Boxed wine is typically three liters in volume, or around 33.8 fluid ounces, and the standard pour for a glass of wine is five ounces. Doing the math, that means one box of wine should provide you with around 20 glasses. Some brands, like Franzia, sell a five-liter box of wine for under $20, which is even more bang for your buck — five liters amounts to approximately 170 ounces, or around 34 glasses of wine. In comparison, a standard 750-milliliter bottle of wine will only get you about five glasses and can cost the same, if not more than, a box. Of course, all the measurements are subject to how much you truly pour — some people stick to the recommended serving size, but others like a heftier glass (or two).

Are there benefits to boxed wine?

Besides being able to pour more glasses for less money, there are benefits to purchasing wine in its boxed form. One of the biggest pluses is that it stays fresh longer than bottled wine. For example, a bottle of red wine typically lasts a maximum of five days once you've opened it, but boxed wine can often keep for up to eight weeks — or longer if you store it in the fridge.

Its preservability comes down to the storage system within the box. Inside the cardboard walls, the wine is held in a bag made of polyethylene plastic that's sealed with a tap (where the wine comes out). The tap prevents air from coming in, and the cardboard shell surrounding it all keeps out light that could harm the wine. This combination allows the wine to be optimally preserved and consumed for weeks after you open it. The box system also lets you bypass the cork, and that awkward moment where you have to figure out what to do when your wine is full of broken cork pieces.

If that wasn't enough to convince you, boxed wine is better for the environment. Bottled wines actually make up a significant portion of the wine industry's carbon footprint — although aluminum bottles could be an eco-friendly solution as well. Many boxes are made of recycled cardboard, which significantly reduces waste compared to bottles.

What are some good boxed wine options?

There are many redeeming qualities of boxed wine, and you might be wondering which variety to reach for when prepping for your next gathering — because truly, there are plenty of boxed wines that do not suck. Generally, wines are rated on a 100-point scale, where lower scores correlate with lesser quality wines. According to wine experts, boxed wine can reach the 85 to 90-point mark, so it's really time to discard the stereotype that all boxed wines are bad.

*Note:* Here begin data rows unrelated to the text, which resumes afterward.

(* ===== verification/DosName.v ===== *)
(** * Names of files given to dosfsck

    [C/dosfstools-2.11/dosfsck/file.c]: the printed form of a name in a directory
    entry and its conversion back, and the tree of the paths that the user asked
    to drop or to undelete. *)

From S2P Require Import Prelude DosIo DosFat DosBoot DosCheck.

(** ** Printed names *)

(* @src C/dosfstools-2.11/dosfsck/file.c:34-43 put_char *)
Definition put_char (c : Z) : list Z :=
  if (bool_decide (32 <= c) && bool_decide (c < 0x7f)) || bool_decide (c >= 0xa0) then [c]
  else [92; 48 + Z.shiftr c 6; 48 + Z.land (Z.shiftr c 3) 7; 48 + Z.land c 7].

(** One part of a name; [j] is the number of characters printed. *)
(* @src C/dosfstools-2.11/dosfsck/file.c:53-57 file_name *)
Fixpoint put_part (part : list Z) (i j : nat) : list Z :=
  match part with
  | [] => []
  | c :: part =>
      if bool_decide (c <> 32) then replicate (i - j) 32 ++ put_char c ++ put_part part (S i) (S i)
      else put_part part (S i) j
  end.

(* @src C/dosfstools-2.11/dosfsck/file.c:46-67 file_name *)
Definition file_name (fixed : list Z) : list Z :=
  put_part (read_at 0 8 fixed) 0 0 ++
  (if same_name 3 (read_at 8 3 fixed) [32; 32; 32] then [] else 46 :: put_part (read_at 8 3 fixed) 0 0).

Definition invalid_chars : list Z := str_bytes ("*?<>|" ++ String (Ascii.ascii_of_nat 34) "/").

(** The three digits of an escape: the pointer still is on the backslash, which is
    no digit. *)
(* @src C/dosfstools-2.11/dosfsck/file.c:95-108 file_cvt *)
Fixpoint octal (cnt : nat) (c : Z) (name : list Z) : option (Z * list Z) :=
  match cnt, name with
  | O, _ => Some (c, name)
  | S cnt, d :: name =>
      if bool_decide (d < 48) || bool_decide (d > 55) then None else octal cnt (u8 (c * 8 + d - 48)) name
  | S _, [] => None
  end.

Definition to_upper (c : Z) : Z := if bool_decide (97 <= c <= 122) then c - 32 else c.

(** The rest of the conversion: [size] places are left in the part, [fixed] is what
    is written so far. After three digits [cnt] is zero, and a name is refused when
    it is less than four. *)
(* @src C/dosfstools-2.11/dosfsck/file.c:78-121 file_cvt *)
Fixpoint cvt_loop (name : list Z) (size : nat) (ext : bool) (fixed : list Z) : option (list Z) :=
  match name with
  | [] =>
      if bool_decide (size = 8%nat) then None
      else Some (fixed ++ replicate size 32 ++ (if ext then [] else replicate 3 32))
  | c :: name' =>
      if bool_decide (c < 32) || bool_decide (c > 0x7e) || bool_decide (c ∈ invalid_chars) then None
      else if bool_decide (c = 46) then
        if ext then None else cvt_loop name' 3 true (fixed ++ replicate size 32)
      else if bool_decide (c = 92) then
        match octal 3 0 name with
        | None => None
        | Some _ => None
        end
      else
        match size with
        | O => cvt_loop name' 0 ext fixed
        | S size => cvt_loop name' size ext (fixed ++ [to_upper c])
        end
  end.

(** The text up to its zero; [None] when it is refused. *)
(* @src C/dosfstools-2.11/dosfsck/file.c:70-122 file_cvt *)
Definition file_cvt (name : list Z) : option (list Z) := cvt_loop name 8 false [].

(** ** The tree of names *)

(* @src C/dosfstools-2.11/dosfsck/file.h:9-9 FD_TYPE *)
Inductive FD_TYPE := fdt_none | fdt_drop | fdt_undelete.

#[export] Instance FD_TYPE_eq_dec : EqDecision FD_TYPE.
Proof. solve_decision. Defined.

(** The list of a directory takes the place of the [next] pointers. *)
(* @src C/dosfstools-2.11/dosfsck/file.h:11-16 FDSC *)
Inductive FDSC := Fdsc (name : list Z) (type : FD_TYPE) (first : list FDSC).

Definition fd_name (d : FDSC) : list Z := let 'Fdsc n _ _ := d in n.
Definition fd_type (d : FDSC) : FD_TYPE := let 'Fdsc _ t _ := d in t.
Definition fd_first (d : FDSC) : list FDSC := let 'Fdsc _ _ l := d in l.

Definition has_first (d : FDSC) : bool := match fd_first d with [] => false | _ => true end.

(** The parts of a path between its slashes. *)
(* @src C/dosfstools-2.11/dosfsck/file.c:136-136 file_add *)
Fixpoint split_path (path : list Z) : list (list Z) :=
  match path with
  | [] => [[]]
  | c :: path =>
      if bool_decide (c = 47) then [] :: split_path path
      else match split_path path with
           | part :: parts => (c :: part) :: parts
           | [] => [[c]]
           end
  end.

(** Whether a new name is taken for another one of the directory. *)
(* @src C/dosfstools-2.11/dosfsck/file.c:139-141 file_add *)
Definition ambiguous (type : FD_TYPE) (name : list Z) (walk : FDSC) : bool :=
  same_name 11 name (fd_name walk) ||
  (bool_decide (type = fdt_undelete) && same_name 10 (drop 1 name) (drop 1 (fd_name walk))).

Definition find_index (P : FDSC -> bool) (dir : list FDSC) : option (nat * FDSC) := list_find (fun d => P d = true) dir.

(* @src C/dosfstools-2.11/dosfsck/file.c:135-156 file_add *)
Fixpoint add_path (parts : list (list Z)) (type : FD_TYPE) (current : list FDSC) : outcome (list FDSC) :=
  match parts with
  | [] => Ret current
  | path :: parts =>
      match file_cvt path with
      | None => Fault Died
      | Some name =>
          match parts with
          | [] =>
              _ ← require (negb (existsb (ambiguous type name) current)) Died;
              Ret (Fdsc name type [] :: current)
          | _ =>
              match find_index (fun walk => same_name 11 name (fd_name walk)) current with
              | Some (i, walk) =>
                  first ← add_path parts type (fd_first walk);
                  Ret (<[i := Fdsc (fd_name walk) (fd_type walk) first]> current)
              | None =>
                  first ← add_path parts type [];
                  Ret (Fdsc name fdt_none first :: current)
              end
          end
      end
  end.

(* @src C/dosfstools-2.11/dosfsck/file.c:125-157 file_add *)
Definition file_add (path : list Z) (type : FD_TYPE) (fp_root : list FDSC) : outcome (list FDSC) :=
  match path with
  | c :: path => _ ← require (bool_decide (c = 47)) Died; add_path (split_path path) type fp_root
  | [] => Fault Died
  end.

(** A pointer to the list of a directory is the way there from the root; [None] is
    a null pointer. *)
Fixpoint dir_at (fp : list FDSC) (way : list nat) : option (list FDSC) :=
  match way with
  | [] => Some fp
  | i :: way => match fp !! i with Some d => dir_at (fd_first d) way | None => None end
  end.

Fixpoint put_dir (dir : list FDSC) (fp : list FDSC) (way : list nat) : list FDSC :=
  match way with
  | [] => dir
  | i :: way =>
      match fp !! i with
      | Some d => <[i := Fdsc (fd_name d) (fd_type d) (put_dir dir (fd_first d) way)]> fp
      | None => fp
      end
  end.

Definition dir_of (fp : list FDSC) (cp : option (list nat)) : list FDSC :=
  match cp with Some way => default [] (dir_at fp way) | None => [] end.

(* @src C/dosfstools-2.11/dosfsck/file.c:160-169 file_cd *)
Definition file_cd (fp : list FDSC) (cp : option (list nat)) (fixed : list Z) : option (list nat) :=
  match cp, find_index (fun walk => same_name 11 (fd_name walk) fixed && has_first walk) (dir_of fp cp) with
  | Some way, Some (i, _) => Some (way ++ [i])
  | _, _ => None
  end.

(** The first character of a deleted name is lost. *)
(* @src C/dosfstools-2.11/dosfsck/file.c:172-190 file_find *)
Definition file_find (dir : list FDSC) (fixed : list Z) : option (nat * FDSC) :=
  if bool_decide (head fixed = Some DELETED_FLAG)
  then find_index (fun d => same_name 10 (drop 1 (fd_name d)) (drop 1 fixed) && negb (has_first d)) dir
  else find_index (fun d => same_name 11 (fd_name d) fixed && negb (has_first d)) dir.

(* @src C/dosfstools-2.11/dosfsck/file.c:193-199 file_type *)
Definition file_type (fp : list FDSC) (cp : option (list nat)) (fixed : list Z) : FD_TYPE :=
  match file_find (dir_of fp cp) fixed with Some (_, this) => fd_type this | None => fdt_none end.

(** The entry's name, changed, and the tree without the request. *)
(* @src C/dosfstools-2.11/dosfsck/file.c:202-223 file_modify *)
Definition file_modify (fp : list FDSC) (cp : option (list nat)) (fixed : list Z) : outcome (list Z * list FDSC) :=
  match cp, file_find (dir_of fp cp) fixed with
  | Some way, Some (i, this) =>
      name ← match fd_type this with
             | fdt_drop => Ret (DELETED_FLAG :: drop 1 fixed)
             | fdt_undelete => Ret (take 1 (fd_name this) ++ drop 1 fixed)
             | fdt_none => Fault Died
             end;
      Ret (name, put_dir (delete i (dir_of fp cp)) fp way)
  | _, _ => Fault Died
  end.

(** ** Converting names *)

(** Characters that stand for themselves in a printed name. *)
Definition plain (c : Z) : Prop :=
  32 <= c <= 126 /\ c ∉ invalid_chars /\ c <> 46 /\ c <> 92 /\ ~ (97 <= c <= 122).

#[export] Instance plain_dec c : Decision (plain c).
Proof. unfold plain. apply _. Defined.

Lemma put_char_plain c : plain c -> put_char c = [c].
Proof. intros (Hc & _). unfold put_char. rewrite !bool_decide_eq_true_2 by lia. done. Qed.

(** A printed part is the part without the blanks at its end. *)
Lemma put_part_spec part i j :
  Forall plain part -> (j <= i)%nat ->
  exists k, (k <= length part)%nat /\ part = take k part ++ replicate (length part - k) 32 /\
    put_part part i j = (if decide (k = 0%nat) then [] else replicate (i - j) 32) ++ take k part.
Proof.
  intros Hp. revert i j. induction Hp as [|c part Hc Hp IH]; intros i j Hj.
  { exists 0%nat. done. }
  cbn [put_part]. case_bool_decide as H32.
  - destruct (IH (S i) (S i)) as (k & Hk & Hpart & ->); [lia|]. exists (S k). cbn [length take].
    split; [lia|]. split; [cbn; by rewrite <- Hpart|]. rewrite (put_char_plain c) by done.
    rewrite (decide_False (P := S k = 0%nat)) by lia. f_equal. cbn [app]. f_equal.
    case_decide; [done|]. by rewrite Nat.sub_diag.
  - subst c. destruct (IH (S i) j) as (k & Hk & Hpart & ->); [lia|].
    case_decide as Hk0.
    + subst k. exists 0%nat. split; [lia|]. split; [|done]. cbn [length take app Nat.sub replicate].
      f_equal. rewrite Hpart at 1. cbn [take app]. by rewrite Nat.sub_0_r.
    + exists (S k). cbn [length take]. split; [lia|]. split; [cbn; by rewrite <- Hpart|].
      rewrite (decide_False (P := S k = 0%nat)) by lia.
      replace (S i - j)%nat with (i - j + 1)%nat by lia. rewrite replicate_add, <- app_assoc. done.
Qed.

Lemma to_upper_plain c : plain c -> to_upper c = c.
Proof. intros (_ & _ & _ & _ & Hc). unfold to_upper. by rewrite bool_decide_eq_false_2. Qed.

Lemma cvt_plain l rest size ext fixed :
  Forall plain l -> (length l <= size)%nat ->
  cvt_loop (l ++ rest) size ext fixed = cvt_loop rest (size - length l) ext (fixed ++ l).
Proof.
  intros Hl. revert size fixed. induction Hl as [|c l Hc Hl IH]; intros size fixed Hs.
  { by rewrite app_nil_r, Nat.sub_0_r. }
  cbn in Hs. destruct size as [|size]; [lia|]. cbn [app cvt_loop]. pose proof Hc as (H1 & H2 & H3 & H4 & _).
  rewrite (bool_decide_eq_false_2 (c < 32)), (bool_decide_eq_false_2 (c > 126)), (bool_decide_eq_false_2 (c ∈ _)),
    (bool_decide_eq_false_2 (c = 46)), (bool_decide_eq_false_2 (c = 92)) by (done || lia). cbn [orb].
  rewrite IH by lia. rewrite (to_upper_plain c Hc), <- app_assoc. done.
Qed.
Lemma cnv_units units rest m :
  Forall (fun u => 0 < u < 65536) units -> Z.of_nat (length units) < m ->
  cnv_unicode (concat (map unit_bytes units) ++ 0 :: 0 :: rest) m = Ret (concat (map unit_text units)).
Proof.
  intros Hu. revert m. induction Hu as [|u units Hu Hus IH]; intros m Hm; cbn [map concat unit_bytes app cnv_unicode].
  - rewrite bool_decide_eq_true_2 by (cbn in Hm; lia). done.
  - cbn [length] in Hm. rewrite (bool_decide_eq_true_2 (0 < m)) by lia.
    assert (bool_decide (u mod 256 = 0) && bool_decide (u / 256 = 0) = false) as ->.
    { apply andb_false_iff. rewrite !bool_decide_eq_false. pose proof (Z.div_mod u 256). lia. }
    rewrite IH by lia. done.
Qed.

Lemma name_part_length n units k : (k < n)%nat -> length (name_part n units k) = 26%nat.
Proof. intros Hk. unfold name_part. rewrite length_take, length_drop, padded_length. lia. Qed.

(** The bits of a number with or without the start bit. *)
Lemma id_bits k :
  (k < 31)%nat ->
  Z.land (Z.of_nat k + 1 + 64) 31 = Z.of_nat k + 1 /\ Z.land (Z.of_nat k + 1 + 0) 31 = Z.of_nat k + 1 /\
  Z.land (Z.of_nat k + 1 + 64) 64 <> 0 /\ Z.land (Z.of_nat k + 1 + 0) 64 = 0.
Proof. do 31 (destruct k as [|k]; [done|]). lia. Qed.

Lemma field_one off de x : read_at off 1 de = [x] -> field off 1 de = x.
Proof. intros H. unfold field. rewrite H. cbn. by rewrite Z.lor_0_r. Qed.

Lemma name_entry_facts n units sum k :
  (k < n <= 31)%nat ->
  let de := name_entry n units sum k in
  length de = 32%nat /\ lfn_part de = name_part n units k /\ de_attr de = VFAT_LN_ATTR /\
  lfn_reserved de = 0 /\ lfn_start de = 0 /\ lfn_alias_checksum de = sum /\
  Z.land (lfn_id de) LFN_ID_SLOTMASK = Z.of_nat k + 1 /\ is_start de = bool_decide (S k = n).
Proof.
  intros Hk. pose proof (name_part_length n units k ltac:(lia)) as Hl. unfold name_entry.
  set (id := Z.of_nat k + 1 + _). destruct (id_bits k ltac:(lia)) as (H1 & H2 & H3 & H4).
  assert (Hid : Z.land id 31 = Z.of_nat k + 1 /\ bool_decide (Z.land id 64 <> 0) = bool_decide (S k = n)).
  { unfold id. destruct (decide (S k = n)) as [Hn|Hn].
    - rewrite !bool_decide_eq_true_2 by done. done.
    - rewrite !(bool_decide_eq_false_2 _) by (done || lia). done. }
  clearbody id. destruct (name_part n units k) as [|b0 part]; [done|].
  do 25 (destruct part as [|? part]; [done|]). destruct part; [|done]. cbn [app take drop].
  split; [done|]. split; [done|]. split; [by apply field_one|]. split; [by apply field_one|]. split; [done|].
  split; [by apply field_one|]. unfold is_start, lfn_id. rewrite (field_one 0 _ id) by done. done.
Qed.

Lemma name_part_rest n units k :
  drop (26 * k) (padded n units) = name_part n units k ++ drop (26 * S k) (padded n units).
Proof.
  unfold name_part. rewrite <- (take_drop 26 (drop (26 * k) (padded n units))) at 1. f_equal.
  rewrite drop_drop. f_equal. lia.
Qed.

(** The places of entries on the device. *)
Definition entry_places (io : io_state) (offs : list Z) : Prop :=
  Forall (fun off => 0 <= off /\ off + 32 <= Z.of_nat (length (device io))) offs.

Despite its many benefits, a corkless cardboard box isn't the best place to properly mature wine. So, your best boxed bets, if you're particularly concerned about quality, are wines like zinfandel or pinot grigio rather than pinot noir or cabernet — the latter two improve with age. However, if you prefer red wine, there are a number of boxed blends that deliver a bold flavor regardless of their maturity. Bota Box's Nighthawk Black is a popular option, and even Franzia's Red Blend has been recognized as a fan favorite. If the eco-friendly aspect of boxed wine is especially important to you, choose a brand that uses sustainably grown grapes. Bridge Lane is an excellent example that sells boxes ranging from rosé to chardonnay, and Gratsi is a Mediterranean-inspired retailer that also employs sustainable practices.